DACA Attorneys in Phoenix AZ
Our experienced staff of immigration attorneys have successfully handled thousands of DACA cases. We are proud to be able to help such an amazing community of young immigrants. It has been our honor to get to know so many fantastic young people.
We are passionate about representing our DACA clients. Our job is to make sure that the DACA renewal process moves as quickly and precisely as possible.
We understand how important DACA is to our clients and our attorneys carefully review each application.
Currently we are only accepting DACA renewals. However, that might change, as recent court rulings have suggested that the courts may force the Trump administration to accept initial applications. As always, we stand by our clients and will do everything we can for them. Should there be a change in the law, we will immediately post it on this page.
If you would like to have your DACA renewal handled by an attorney who truly cares, give us a call at 602-989-5000. We will take the time to get to know you and welcome you to our family of DACA clients.
Free DACA Consultations
Below, please find a history of DACA and the basic requirements for initial petitions and renewals. Please keep in mind that initial petitions are NOT currently being accepted.
In 2012, the government announced a new program that can help some people who are here without legal status receive work authorization and limited protection from deportation.

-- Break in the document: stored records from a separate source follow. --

(* ===== verification/Bootstrap.v ===== *)
(** The installation's first workspace: [internal/bootstrap/bootstrap.go] and the
    command [sierxctl bootstrap] ([cmd/sierxctl/bootstrap.go]). Its tables are those
    of [Site.v] and, for the administrator's sign-in, the accounts of [Auth.v]. *)
From S2P Require Import Prelude Utf8 Uuid Json Journal Auth Db Problem Operator Site Workflow Projects Accounts.
Open Scope Z_scope.

Module Bootstrap.
Import Db Site.

Record Options := mkOptions {
  Slug : string; Name : string; Email : string; DisplayName : string; Password : string; AuthMode : string;
  ProjectPrefix : string; ProjectName : string }.
Record Result := mkResult { r_WorkspaceID : string; r_UserID : string; r_ProjectID : string; r_Existing : bool }.

(** [errors.New] texts, errors of a statement, of the COMMIT and of the password. *)
Inductive boot_err := Refused (s : string) | Database (e : dberr) | CommitFailed | BadPassword (e : Auth.auth_err).

Record world := mkWorld { b_site : Site; b_auth : Auth.Db }.

(** ** The checks before the transaction *)

Definition slug_char (c : ascii) : bool := byte_in 97 122 c || byte_in 48 57 c || Ascii.eqb c "-"%char.
(** [^[a-z][a-z0-9-]{0,62}$] *)
Definition slug_ok (s : string) : bool :=
  match chars s with c :: l => byte_in 97 122 c && forallb slug_char l && (length l <=? 62)%nat | [] => false end.

Definition reserved : list string := ["API"; "LOGIN"; "BOARD"; "VIEWS"; "SETTINGS"; "ADMIN"; "ROADMAP"; "PROJECTS"; "ASSETS"].

Definition check_options (literal : string -> bool) (o : Options) : result boot_err unit :=
  if negb (slug_ok (Slug o)) || String.eqb (trim_space (Name o)) "" then Err (Refused "set a valid workspace slug and name")
  else if negb (Accounts.plain_address literal (Email o)) || String.eqb (DisplayName o) ""
  then Err (Refused "set a valid administrator email and display name")
  else if negb (Projects.prefix_ok (ProjectPrefix o)) || String.eqb (ProjectName o) ""
  then Err (Refused "set a valid initial project prefix and name")
  else if mem_str (ProjectPrefix o) reserved then Err (Refused "initial project prefix is reserved")
  else if negb (String.eqb (AuthMode o) "local") && negb (String.eqb (AuthMode o) "proxy")
  then Err (Refused "SIERX_AUTH_MODE must be local or proxy")
  else Ok tt.

(** ** The statements *)

(** [WHERE m.workspace_id=$1 AND m.role='admin' AND u.email=$2 AND p.key_prefix=$3] *)
Definition existing_rows (ws : uuid) (o : Options) (w : world) : list (string * string) :=
  list_prod
    (List.filter (fun ka : string * Auth.Account =>
        String.eqb (to_lower (Auth.Email ka.2)) (to_lower (Email o)) && bool_decide ((uuid_string ws, "admin") ∈ Auth.members ka.2))
      (map_to_list (Auth.accounts (b_auth w)))).*1
    (uuid_string <$> (List.filter (fun r : uuid * Project => bool_decide (p_workspace r.2 = ws) && String.eqb (p_key_prefix r.2) (ProjectPrefix o))
      (map_to_list (projects (s_db (b_site w))))).*1).

(** INSERT INTO workspace; the trigger inserts its [seq_counter]. *)
Definition insert_workspace (ws origin : uuid) (o : Options) (w : world) : result dberr world :=
  let s := b_site w in
  let d := s_db s in
  guard* storable (Slug o) && storable (Name o) else bad_text in
  guard* negb (bool_decide (is_Some (s_workspace s !! ws)) || existsb (fun x => String.eqb (w_slug x) (Slug o)) (map_to_list (s_workspace s)).*2)
    else unique_violation in
  Ok (mkWorld (mkSite (set_seq_counter (<[ws := 0]> (seq_counter d)) d) (<[ws := mkWorkspaceRow (Slug o) (Name o) 1 origin]> (s_workspace s))
                 (s_project s) (s_account s) (s_membership s) (s_status_name s) (s_type_name s) (s_field_def s)
                 (s_config_status s) (s_config_type s) (s_config_transition s)) (b_auth w)).

Definition with_users (x : gset uuid) (d : Db) : Db :=
  mkDb (seq_counter d) (items d) (rollups d) (links d) (comments d) (events d) (projects d) (statuses d) (item_types d) (project_configs d) x.

(** INSERT INTO user_account *)
Definition insert_account (u : uuid) (o : Options) (hash : option string) (w : world) : result dberr world :=
  let s := b_site w in
  let d := s_db s in
  guard* storable (Email o) && storable (DisplayName o) else bad_text in
  guard* negb (Accounts.email_taken (Email o) (b_auth w) || bool_decide (is_Some (Auth.accounts (b_auth w) !! uuid_string u))) else unique_violation in
  Ok (mkWorld (mkSite (with_users ({[u]} ∪ users d) d) (s_workspace s) (s_project s) (<[u := mkAccountRow (DisplayName o) true]> (s_account s))
                 (s_membership s) (s_status_name s) (s_type_name s) (s_field_def s) (s_config_status s) (s_config_type s) (s_config_transition s))
        (Auth.save_account (b_auth w) (uuid_string u) (Auth.mkAccount (Email o) (DisplayName o) hash [] true [] "system" None))).

(** INSERT INTO membership *)
Definition insert_admin (ws u : uuid) (w : world) : result dberr world :=
  let s := b_site w in
  guard* negb (bool_decide (is_Some (s_membership s !! (ws, u)))) else unique_violation in
  match Auth.accounts (b_auth w) !! uuid_string u with
  | Some a =>
      guard* bool_decide (is_Some (s_workspace s !! ws)) else fk_violation in
      Ok (mkWorld (mkSite (s_db s) (s_workspace s) (s_project s) (s_account s) (<[(ws, u) := "admin"]> (s_membership s))
                     (s_status_name s) (s_type_name s) (s_field_def s) (s_config_status s) (s_config_type s) (s_config_transition s))
            (Auth.save_account (b_auth w) (uuid_string u)
               (Auth.mkAccount (Auth.Email a) (Auth.DisplayName a) (Auth.password_hash a) (Auth.totp_secret a) (Auth.is_active a)
                  (Auth.members a ++ [(uuid_string ws, "admin")]) (Auth.Theme a) (Auth.ReducedMotion a))))
  | None => Err fk_violation
  end.

(** INSERT INTO project and the default configuration *)
Definition insert_first_project (p ws : uuid) (fresh fresh_type : string -> uuid) (o : Options) (w : world) : result dberr world :=
  let* s := Projects.insert_project p ws (Projects.mkProjectInput (ProjectPrefix o) (ProjectName o) "delivery" None) None (b_site w) in
  let* s := Projects.InstallConfig fresh fresh_type p s in
  Ok (mkWorld s (b_auth w)).

Definition database {A} (r : result dberr A) : result boot_err A := match r with Ok x => Ok x | Err e => Err (Database e) end.

(** ** Run *)

(** What the database supplies: the identifiers of the new rows. *)
Record new_rows := mkNewRows {
  n_workspace : uuid; n_origin : uuid; n_user : uuid; n_project : uuid; n_status : string -> uuid; n_type : string -> uuid }.

Section run.
Context {AC : AuthCrypto} (literal : string -> bool).

(** The body of the transaction; [locked]: whether it begins and gets the lock. *)
Definition create (n : new_rows) (salt : bytes) (o : Options) (w : world) : result boot_err (Result * world) :=
  let* hash := if String.eqb (AuthMode o) "local"
               then match Auth.HashPassword (Password o) salt with Ok h => Ok (Some h) | Err e => Err (BadPassword e) end
               else Ok None in
  let* w := database (insert_workspace (n_workspace n) (n_origin n) o w) in
  let* w := database (insert_account (n_user n) o hash w) in
  let* w := database (insert_admin (n_workspace n) (n_user n) w) in
  let* w := database (insert_first_project (n_project n) (n_workspace n) (n_status n) (n_type n) o w) in
  Ok (mkResult (uuid_string (n_workspace n)) (uuid_string (n_user n)) (uuid_string (n_project n)) false, w).

Definition transaction (n : new_rows) (salt : bytes) (o : Options) (w : world) : result boot_err (Result * world) :=
  match map_to_list (s_workspace (b_site w)) with
  | [] => create n salt o w
  | [(ws, row)] =>
      if negb (String.eqb (w_slug row) (Slug o)) then Err (Refused "a different workspace already exists; refusing to create another")
      else match existing_rows ws o w with
           | (user, project) :: _ => Ok (mkResult (uuid_string ws) user project true, w)
           | [] => Err (Refused "workspace already exists with different bootstrap inputs; no changes made")
           end
  | _ => Err (Refused "a different workspace already exists; refusing to create another")
  end.

(** [bootstrap.Run]; [begin] is what the database answers to BEGIN and the advisory
    lock, [c] what becomes of the COMMIT. *)
Definition Run (n : new_rows) (salt : bytes) (begin : result dberr unit) (c : Operator.commit) (o : Options) (w : world) :
    result boot_err Result * world :=
  match (let* _ := check_options literal o in let* _ := database begin in transaction n salt o w) with
  | Err e => (Err e, w)
  | Ok (r, w') =>
      match c with
      | Operator.Committed => (Ok r, w')
      | Operator.CommitLost => (Err CommitFailed, w)
      | Operator.CommitUnknown => (Err CommitFailed, w')
      end
  end.

(** [runBootstrap]: [args] are the arguments after the command; [reachable]: whether
    the URL makes a pool. The output is the result as JSON. *)
Definition bootstrap_options (get : string -> string) : Options :=
  mkOptions (get "SIERX_BOOTSTRAP_WORKSPACE_SLUG") (get "SIERX_BOOTSTRAP_WORKSPACE_NAME") (get "SIERX_BOOTSTRAP_ADMIN_EMAIL")
    (get "SIERX_BOOTSTRAP_ADMIN_NAME") (get "SIERX_BOOTSTRAP_ADMIN_PASSWORD") (get "SIERX_AUTH_MODE")
    (get "SIERX_BOOTSTRAP_PROJECT_PREFIX") (get "SIERX_BOOTSTRAP_PROJECT_NAME").
Definition result_json (r : Result) : json :=
  JObj [("workspace_id", JStr (r_WorkspaceID r)); ("user_id", JStr (r_UserID r)); ("project_id", JStr (r_ProjectID r)); ("existing", JBool (r_Existing r))].

Definition runBootstrap (get : string -> string) (args : list string) (reachable : bool) (n : new_rows) (salt : bytes)
    (begin : result dberr unit) (c : Operator.commit) (w : world) : result string json * world :=
  if negb (length args =? 0)%nat then (Err "bootstrap takes environment variables, not arguments", w)
  else if String.eqb (get "DATABASE_URL") "" then (Err "DATABASE_URL is required", w)
  else if String.eqb (get "SIERX_AUTH_MODE") "local" &&
          match Auth.ValidatePassword (get "SIERX_BOOTSTRAP_ADMIN_PASSWORD") with Ok _ => false | Err _ => true end
  then (Err "SIERX_BOOTSTRAP_ADMIN_PASSWORD is invalid: password must contain 12 to 1024 bytes", w)
  else if negb reachable then (Err "DATABASE_URL is malformed", w)
  else match Run n salt begin c (bootstrap_options get) w with
       | (Ok r, w') => (Ok (result_json r), w')
       | (Err _, w') => (Err "bootstrap failed; check inputs and database availability (no partial workspace was created)", w')
       end.

End run.

End Bootstrap.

It’s called Deferred Action for Childhood Arrivals, or “DACA.”
If you are thinking about applying for DACA, we have some important information and tips we would like to share with you. Unfortunately, there is a great deal of misinformation about DACA and we hope to help you better understand your options.
DACA gives you permission to work in the United States. It also gives you what is called “deferred action.” Deferred action is a fancy term that means that the government will choose not to deport a person who is in the United States without any lawful immigration status. DACA is discretionary, which means that immigration officers do not have to approve every DACA case. DACA is currently granted for 2 years, and is renewable at the end of those 2 years.

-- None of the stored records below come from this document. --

Lemma insert_project_fresh id ws inp s :
  prefix_ok (in_KeyPrefix inp) = true -> storable (in_Name inp) = true -> kind_ok (in_Kind inp) = true -> projects (s_db s) !! id = None ->
  prefix_taken ws (in_KeyPrefix inp) (s_db s) = false -> is_Some (s_workspace s !! ws) -> insert_project id ws inp None s = Ok (inserted id ws inp None s).
Proof.
  intros Hp Hn Hk Hid Ht Hw. unfold insert_project. rewrite (prefix_storable _ Hp), Hn, (kind_storable _ Hk), Hp, Hk, Hid, Ht, bool_decide_eq_false_2 by (by intros [? ?]). cbn [andb orb negb].
  by rewrite bool_decide_eq_true_2.
Qed.

Lemma create_inv n salt o w r w' : create n salt o w = Ok (r, w') ->
  r = result_of n /\ Accounts.email_taken (Email o) (b_auth w) = false /\
  prefix_taken (n_workspace n) (ProjectPrefix o) (s_db (b_site w)) = false /\
  exists h, hash_of salt o h /\ created n o h w w' /\
    InstallConfig (n_status n) (n_type n) (n_project n) (inserted (n_project n) (n_workspace n) (project_input o) None (with_admin n o (b_site w))) = Ok (b_site w').
Proof.
  unfold create. destruct (if String.eqb _ _ then _ else _) as [h|] eqn:Hh; [|done].
  destruct (insert_workspace _ _ _ _) as [w1|] eqn:E1; [cbn [database]|done]. destruct (insert_account _ _ _ w1) as [w2|] eqn:E2; [cbn [database]|done].
  destruct (insert_admin _ _ w2) as [w3|] eqn:E3; [cbn [database]|done].
  destruct (insert_first_project _ _ _ _ _ w3) as [w4|] eqn:E4; [cbn [database]|done].
  intros [= <- <-]. unfold insert_workspace in E1. inv_ok E1. subst w1. unfold insert_account in E2. inv_ok E2. subst w2.
  unfold insert_admin in E3. inv_ok E3. cbn in E. rewrite lookup_insert_eq in E. injection E as <-. subst w3.
  unfold insert_first_project in E4. inv_ok E4. subst w4. cbn in E, E0.
  apply insert_project_inv in E as [Hp ->]. pose proof (InstallConfig_framed _ _ _ _ _ E0) as Hf. unfold db_rest in Hf. cbn in Hf.
  rewrite negb_true_iff, orb_false_iff in G2. destruct G2 as [He _]. split_and!; [done|done|exact Hp|]. exists h. split_and!; [| |exact E0].
  - unfold hash_of. destruct (String.eqb (AuthMode o) "local"); [|by injection Hh]. destruct (Auth.HashPassword _ _) as [p|] eqn:Ep; [|done].
    exists p. split; [done|by injection Hh].
  - cbn. split; cbn; try congruence. by rewrite insert_insert_eq.
Qed.

(** The account and the project are what a later run looks for. *)
Lemma created_found n salt o w r w' o' :
  create n salt o w = Ok (r, w') -> to_lower (Email o') = to_lower (Email o) -> ProjectPrefix o' = ProjectPrefix o ->
  existing_rows (n_workspace n) o' w' = [(r_UserID r, r_ProjectID r)].
Proof.
  intros (-> & He & Hp & h & _ & Hc & _)%create_inv Heq Hpe. unfold existing_rows. rewrite (cr_accounts _ _ _ _ _ Hc), (cr_projects _ _ _ _ _ Hc).
  rewrite !filter_inserted; [done| | | |].
  - cbn. by rewrite bool_decide_eq_true_2, Hpe, String.eqb_refl.
  - intros k y Hy. rewrite Hpe. exact (existsb_rows _ _ k y Hp Hy).
  - cbn. rewrite Heq, String.eqb_refl. cbn. apply bool_decide_eq_true_2. by left.
  - intros k y Hy. cbn. rewrite Heq. by rewrite (existsb_values _ _ _ _ He Hy).
Qed.

(** * It happens once *)

(** An attempt: what the database supplies and decides, and the inputs. *)
Record boot_attempt := mkBootAttempt {
  at_rows : new_rows; at_salt : bytes; at_begin : result dberr unit; at_commit : Operator.commit; at_options : Options }.
Definition attempt_run (a : boot_attempt) (w : world) : result boot_err Result * world :=
  Run literal (at_rows a) (at_salt a) (at_begin a) (at_commit a) (at_options a) w.
Fixpoint attempts (l : list boot_attempt) (w : world) : list (result boot_err Result) * world :=
  match l with
  | [] => ([], w)
  | a :: l => let '(r, w) := attempt_run a w in let '(rs, w) := attempts l w in (r :: rs, w)
  end.

(** A run that finds a workspace changes nothing and reports that workspace. *)
Lemma existing_kept a w x w' ws row :
  map_to_list (s_workspace (b_site w)) = [(ws, row)] -> attempt_run a w = (x, w') ->
  w' = w /\ forall r, x = Ok r -> r_WorkspaceID r = uuid_string ws /\ r_Existing r = true.
Proof.
  intros Hws. unfold attempt_run, Run, transaction. rewrite Hws.
  destruct (check_options _ _) as [?|]; [|by intros [= <- <-]]. destruct (database _) as [?|]; [|by intros [= <- <-]].
  destruct (negb _); [by intros [= <- <-]|]. destruct (existing_rows _ _ _) as [|[u p] l]; [by intros [= <- <-]|].
  destruct (at_commit a); intros [= <- <-]; (split; [done|]); try done. by intros r [= <-].
Qed.

Lemma created_workspaces n salt o w r w' :
  create n salt o w = Ok (r, w') -> s_workspace (b_site w) = ∅ ->
  exists row, map_to_list (s_workspace (b_site w')) = [(n_workspace n, row)] /\ w_slug row = Slug o /\ r_WorkspaceID r = uuid_string (n_workspace n).
Proof.
  intros (-> & _ & _ & h & _ & Hc & _)%create_inv Hw. rewrite (cr_workspace _ _ _ _ _ Hc), Hw, insert_empty, map_to_list_singleton. by eexists.
Qed.

(** Without a workspace a run that gets to its COMMIT has created one. *)
Lemma first_attempt a w x w' :
  s_workspace (b_site w) = ∅ -> attempt_run a w = (x, w') ->
  w' = w /\ (forall r, x <> Ok r) \/ exists r, create (at_rows a) (at_salt a) (at_options a) w = Ok (r, w') /\ forall r', x = Ok r' -> r' = r.
Proof.
  intros Hw. unfold attempt_run, Run, transaction. rewrite Hw, map_to_list_empty.
  destruct (check_options _ _) as [?|]; [|intros [= <- <-]; by left]. destruct (database _) as [?|]; [|intros [= <- <-]; by left].
  destruct (create _ _ _ _) as [[r w1]|]; [|intros [= <- <-]; by left].
  destruct (at_commit a); intros [= <- <-]; [right; exists r|by left|right; exists r]; (split; [done|]); try done. by intros r' [= <-].
Qed.

Lemma attempts_kept l w rs w' ws row :
  map_to_list (s_workspace (b_site w)) = [(ws, row)] -> attempts l w = (rs, w') ->
  w' = w /\ forall r, (Ok r ∈ rs) -> r_WorkspaceID r = uuid_string ws /\ r_Existing r = true.
Proof.
  intros Hws. revert rs w'. induction l as [|a l IH]; intros rs w' E; cbn [attempts] in E.
  - injection E as <- <-. split; [done|]. intros r Hr. by apply elem_of_nil in Hr.
  - destruct (attempt_run a w) as [x w1] eqn:Ea. destruct (existing_kept _ _ _ _ _ _ Hws Ea) as [-> Hx].
    destruct (attempts l w) as [ys w2] eqn:El. injection E as <- <-. destruct (IH _ _ eq_refl) as [-> Hy]. split; [done|].
    intros r [<-|Hr]%elem_of_cons; [by apply Hx|by apply Hy].
Qed.

(** C38. The installation happens at most once: over any sequence of attempts on a
    database without a workspace, with any inputs and whatever becomes of each COMMIT,
    either nothing is ever changed and no attempt succeeds, or exactly one attempt's
    creation is what the database holds at the end, and every attempt that reports
    success reports that workspace, the creation itself or one it found existing. *)
Theorem bootstrap_once l w rs w' :
  s_workspace (b_site w) = ∅ -> attempts l w = (rs, w') ->
  w' = w /\ (forall r, Ok r ∉ rs) \/
  exists a r, a ∈ l /\ create (at_rows a) (at_salt a) (at_options a) w = Ok (r, w') /\
    forall r', (Ok r' ∈ rs) -> r' = r \/ r_Existing r' = true /\ r_WorkspaceID r' = r_WorkspaceID r.
Proof.
  intros Hw. revert rs w'. induction l as [|a l IH]; intros rs w' E; cbn [attempts] in E.
  - injection E as <- <-. left. split; [done|]. intros r Hr. by apply elem_of_nil in Hr.
  - destruct (attempt_run a w) as [x w1] eqn:Ea. destruct (attempts l w1) as [ys w2] eqn:El. injection E as <- <-.
    destruct (first_attempt _ _ _ _ Hw Ea) as [[-> Hx]|(r & Hc & Hx)].
    + destruct (IH _ _ El) as [[-> Hy]|(b & r & Hb & Hc & Hy)].
      * left. split; [done|]. intros r [E|Hr]%elem_of_cons; [by apply (Hx r)|by apply (Hy r)].
      * right. exists b, r. split; [by apply elem_of_cons; right|]. split; [done|].
        intros r' [E|Hr]%elem_of_cons; [by destruct (Hx r')|by apply Hy].
    + destruct (created_workspaces _ _ _ _ _ _ Hc Hw) as (row & Hws & _ & Hid). destruct (attempts_kept _ _ _ _ _ _ Hws El) as [-> Hy].
      right. exists a, r. split; [by apply elem_of_cons; left|]. split; [done|].
      intros r' [E|Hr]%elem_of_cons; [left; by apply Hx|]. right. rewrite Hid. split; by apply Hy.
Qed.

First: you must be 15 or older to qualify for DACA.
Second: You must have come to the United States before you turned 16 years old.
Third: You must have been under the age of 31 on June 15, 2012.
Fourth: You must have had no lawful immigration status on June 15, 2012.
Fifth: You must be physically present in the United States when you submit your DACA, and you must have been physically present in the United States on June 15, 2012.
Sixth: You must be physically present in the United States from June 15, 2007 through the current date
Seventh: You must currently be in school, have graduated or obtained a certificate of completion from high school, have obtained a General Educational Development (GED) certificate, or be an honorably discharged veteran of the Coast Guard or Armed Forces of the United States.
Finally: You must not have been convicted of a felony, significant misdemeanor, three or more other misdemeanors, and do not otherwise pose a threat to national security or public safety.
Here’s how the process worked prior to September 2017.
Gather all documentation
- You will be required to prove that you meet all of the qualifications. This means that you must gather documents to show that you have lived in the United States since June 2007, that you have graduated high school or are currently enrolled, and that you entered the United States before you turned 16.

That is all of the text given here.